Tuesday, June 12, 2007

But it won't bring her back

Once upon a time, the British colonial governor, Charles James Napier, happened across suttee, the custom of burning a widow on her dead husband's funeral pyre - a practice sometimes forcibly observed. Told by the locals that it was a religious custom, he famously replied:

Very well. We also have a custom: when men burn a woman alive, we tie a rope around their necks and we hang them. Build your funeral pyre; beside it, my carpenters will build a gallows. You may follow your custom. And then we will follow ours.

Thankfully, some of that spirit still exists today in England. The Swillers are on the case.

Of course, we've all heard of fathers who think that the boyfriend isn't nearly good enough for their little girl. The solution would seem to be to chase off the boyfriend, rather than strangle the daughter, but that's because we are obviously infidels.

At least they actually convicted the heartless sumbitz. This leaves the larger problem - first, that this practice is encouraged by some and permitted by many others; second, that the police turned a deaf ear to her when she presented them evidence that her own murder was in the works. There's talk of busting a couple of the bobbies as well, but more is required.

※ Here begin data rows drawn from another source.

(* ===== verification/Queue.v ===== *)
(** * Job queues: [internal/queue/queue.go], [priority.go], [delay.go]

    A queue is a heap of job ids with a one-slot notification channel.  The
    comparator looks the two ids up in the store at the time of the call, so
    every operation takes the store; an id the store does not know compares as
    the zero job. *)

From Stdlib Require Import Sorting.Sorted.
From S2P Require Import Prelude Job Store Heap Metrics.

Module Queue.

Section Comparators.
Context {S : Type} `{Store.StoreOps S}.

(** [j, _ := store.Get(id)]. *)
Definition lookup_job (s : S) (id : Z) : Job := default zeroJob (Store.Get s id).

Definition PriorityComparator (s : S) (aID bID : Z) : bool :=
  (Priority (lookup_job s bID) <? Priority (lookup_job s aID))%Z.

Definition DelayComparator (s : S) (aID bID : Z) : bool :=
  (NextRunAt (lookup_job s aID) <? NextRunAt (lookup_job s bID))%Z.
End Comparators.

(** The heap array and whether the notification slot is full. *)
Record JobQueue := mkQueue { items : list Z; notify : bool }.

Section Ops.
Context (cmp : Z → Z → bool).

Definition NewJobQueue : JobQueue := mkQueue (Heap.Init cmp []) false.

(** The critical section of [Enqueue]. *)
Definition Push (q : JobQueue) (id : Z) : JobQueue :=
  mkQueue (Heap.Push cmp (items q) id) (notify q).

(** The non-blocking send on [notify], after the mutex was released. *)
Definition Notify (q : JobQueue) : JobQueue := mkQueue (items q) true.

(** [Enqueue] of a goroutine nobody interrupts: push, count, send.
    [Machine.Enqueue] makes the three steps one by one. *)
Definition Enqueue (q : JobQueue) (m : Metrics.Metrics) (id : Z) : JobQueue * Metrics.Metrics :=
  (Notify (Push q id), Metrics.depth_add 1 m).

Definition Dequeue (q : JobQueue) (m : Metrics.Metrics)
  : option Z * (JobQueue * Metrics.Metrics) :=
  match Heap.Pop cmp (items q) with
  | None => (None, (q, m))
  | Some (id, rest) => (Some id, (mkQueue rest (notify q), Metrics.depth_add (-1) m))
  end.

Definition Peek (q : JobQueue) : option Z := head (items q).

(** Receiving from [Wait()]: [None] when the slot is empty. *)
Definition Wait (q : JobQueue) : option JobQueue :=
  if notify q then Some (mkQueue (items q) false) else None.
End Ops.

(** ** Facts *)

Lemma Pop_nil cmp : Heap.Pop cmp [] = None.
Proof. done. Qed.

Lemma Dequeue_empty cmp q m : items q = [] → Dequeue cmp q m = (None, (q, m)).
Proof. intros E. unfold Dequeue. by rewrite E. Qed.

Lemma Dequeue_cons cmp q m id rest :
  items q = id :: rest →
  ∃ rest', Dequeue cmp q m = (Some id, (mkQueue rest' (notify q), Metrics.depth_add (-1) m)) ∧
           rest' ≡ₚ rest ∧ Heap.Pop cmp (id :: rest) = Some (id, rest').
Proof.
  intros E. unfold Dequeue. rewrite E.
  destruct (Heap.Pop_head cmp id rest) as (l' & Hp & Hperm & _).
  rewrite Hp. eauto.
Qed.

(** [Peek] and [Dequeue] agree on the next id. *)
Lemma Dequeue_Peek cmp q m : (Dequeue cmp q m).1 = Peek q.
Proof.
  unfold Peek. destruct (items q) as [|id rest] eqn:E.
  - by rewrite Dequeue_empty.
  - destruct (Dequeue_cons cmp q m id rest E) as (r & -> & _). done.
Qed.

Lemma Push_items cmp q id : items (Push cmp q id) ≡ₚ id :: items q.
Proof. apply Heap.Push_perm. Qed.

Lemma Enqueue_items cmp q m id : items (Enqueue cmp q m id).1 ≡ₚ id :: items q.
Proof. apply Heap.Push_perm. Qed.

(** *** The comparators are strict weak orders *)
Section Orders.
Context {S : Type} `{Store.StoreOps S}.

#[global] Instance priority_order (s : S) : Heap.WeakOrder (PriorityComparator s).
Proof. split; unfold PriorityComparator; intros *; rewrite ?Z.ltb_lt, ?Z.ltb_ge; lia. Qed.

#[global] Instance delay_order (s : S) : Heap.WeakOrder (DelayComparator s).
Proof. split; unfold DelayComparator; intros *; rewrite ?Z.ltb_lt, ?Z.ltb_ge; lia. Qed.
End Orders.

(** Heap order only depends on the comparisons of the queued ids. *)
Lemma heap_ordered_ext (less less' : Z → Z → bool) l :
  (∀ a b, a ∈ l → b ∈ l → less a b = less' a b) →
  Heap.heap_ordered less l → Heap.heap_ordered less' l.
Proof.
  intros Heq Ho k Hk Hp. pose proof (Heap.parent_pos k ltac:(lia)).
  unfold Heap.le. rewrite <-Heq; [by apply Ho| |]; apply list_elem_of_lookup_total_2; lia.
Qed.

(** A queue is in order for a comparator when its array is a heap. *)
Definition in_order (cmp : Z → Z → bool) (q : JobQueue) : Prop :=
  Heap.heap_ordered cmp (items q).

Lemma in_order_Push cmp `{!Heap.WeakOrder cmp} q id :
  in_order cmp q → in_order cmp (Push cmp q id).
Proof. intros. by apply Heap.Push_ordered. Qed.

Lemma in_order_Enqueue cmp `{!Heap.WeakOrder cmp} q m id :
  in_order cmp q → in_order cmp (Enqueue cmp q m id).1.
Proof. intros. by apply Heap.Push_ordered. Qed.

Lemma in_order_Dequeue cmp `{!Heap.WeakOrder cmp} q m :
  in_order cmp q → in_order cmp (Dequeue cmp q m).2.1.
Proof.
  intros Ho. destruct (items q) as [|id rest] eqn:E.
  - by rewrite Dequeue_empty.
  - destruct (Dequeue_cons cmp q m id rest E) as (r & -> & _ & Hp). simpl.
    unfold in_order in Ho. rewrite E in Ho. by eapply Heap.Pop_ordered.
Qed.

(** What [Dequeue] answers compares before nothing it leaves behind. *)
Lemma Dequeue_minimal {S} `{Store.StoreOps S} (s : S) q m id q' m' :
  in_order (PriorityComparator s) q →
  Dequeue (PriorityComparator s) q m = (Some id, (q', m')) →
  ∀ id', id' ∈ items q' →
    (Priority (lookup_job s id') ≤ Priority (lookup_job s id))%Z.
Proof.
  intros Ho Hd id' Hin. destruct (items q) as [|x rest] eqn:E.
  { by rewrite Dequeue_empty in Hd. }
  destruct (Dequeue_cons (PriorityComparator s) q m x rest E) as (r & Hr & _ & Hp).
  rewrite Hr in Hd. injection Hd as <- <- <-. simpl in Hin.
  unfold in_order in Ho. rewrite E in Ho.
  pose proof (Heap.Pop_minimal _ _ _ _ _ Ho Hp Hin) as Hle.
  unfold Heap.le, PriorityComparator in Hle. by apply Z.ltb_ge in Hle.
Qed.

(** ** Filling and draining a queue *)
Section Drain.
Context (cmp : Z → Z → bool).

Definition fill (ids : list Z) : JobQueue :=
  foldl (λ q id, (Enqueue cmp q Metrics.init id).1) (NewJobQueue cmp) ids.

Fixpoint drain (fuel : nat) (q : JobQueue) : list Z :=
  match fuel with
  | 0 => []
  | S n =>
      match Dequeue cmp q Metrics.init with
      | (None, _) => []
      | (Some id, (q, _)) => id :: drain n q
      end
  end.

Lemma fill_perm ids q :
  items (foldl (λ q id, (Enqueue cmp q Metrics.init id).1) q ids) ≡ₚ ids ++ items q.
Proof.
  revert q. induction ids as [|id ids IH]; intros q; [done|].
  cbn [foldl]. rewrite IH, Enqueue_items. by rewrite <-Permutation_middle.
Qed.

Lemma fill_ordered `{!Heap.WeakOrder cmp} ids q :
  in_order cmp q → in_order cmp (foldl (λ q id, (Enqueue cmp q Metrics.init id).1) q ids).
Proof.
  revert q. induction ids as [|id ids IH]; intros q Ho; [done|].
  cbn [foldl]. by apply IH, in_order_Enqueue.
Qed.

Lemma drain_spec `{!Heap.WeakOrder cmp} n q :
  in_order cmp q → length (items q) = n →
  drain n q ≡ₚ items q ∧ StronglySorted (λ a b, cmp b a = false) (drain n q).
Proof.
  revert q. induction n as [|n IH]; intros q Ho Hn.
  { apply nil_length_inv in Hn. rewrite Hn. simpl. split; [done|constructor]. }
  destruct (items q) as [|x rest] eqn:E; [done|]. injection Hn as Hn.
  destruct (Dequeue_cons cmp q Metrics.init x rest E) as (r & Hd & Hp & Hpop).
  pose proof (in_order_Dequeue cmp q Metrics.init Ho) as Ho'. rewrite Hd in Ho'.
  cbn [drain]. rewrite Hd. cbn [fst snd] in Ho'.
  destruct (IH (mkQueue r (notify q)) Ho') as [Hperm Hsort].
  { simpl. by rewrite Hp. }
  split; [by rewrite Hperm; simpl; rewrite Hp|]. constructor; [done|].
  apply Forall_forall. intros y Hy. rewrite Hperm in Hy. simpl in Hy.
  unfold in_order in Ho. rewrite E in Ho. by apply (Heap.Pop_minimal cmp x rest r y Ho Hpop).
Qed.
End Drain.

(** A queue sorts: enqueueing any ids and dequeueing until empty returns a
    permutation of them, in order of decreasing priority of the stored jobs. *)
Theorem priority_queue_sorts {S} `{Store.StoreOps S} (s : S) ids :
  let out := drain (PriorityComparator s) (length ids) (fill (PriorityComparator s) ids) in
  out ≡ₚ ids ∧
  StronglySorted (λ a b, Priority (lookup_job s b) ≤ Priority (lookup_job s a))%Z out.
Proof.
  pose proof (fill_perm (PriorityComparator s) ids (NewJobQueue (PriorityComparator s))) as Hp.
  simpl in Hp. rewrite app_nil_r in Hp.
  destruct (drain_spec (PriorityComparator s) (length ids) (fill (PriorityComparator s) ids))
    as [Hd Hs].
  - apply fill_ordered; [apply _|]. apply Heap.Init_ordered, _.
  - unfold fill. by rewrite Hp.
  - split; [by rewrite Hd|]. cbv zeta. clear Hd. induction Hs as [|a l Hs IH Hall]; constructor; [done|].
    eapply Forall_impl; [exact Hall|]. intros b. unfold PriorityComparator. by rewrite Z.ltb_ge.
Qed.

End Queue.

Suttee was outlawed in 1829; though there are still occasional cases today, the weight of law and public outcry is very strongly against it. Much the same thing happened in our country with slavery, with dueling, and is in the process of happening to smoking in public. A similar change is required when it comes to the barbarity of honor killings. Every time this happens in the West - England, Australia, Germany, the Netherlands - it has to be hammered.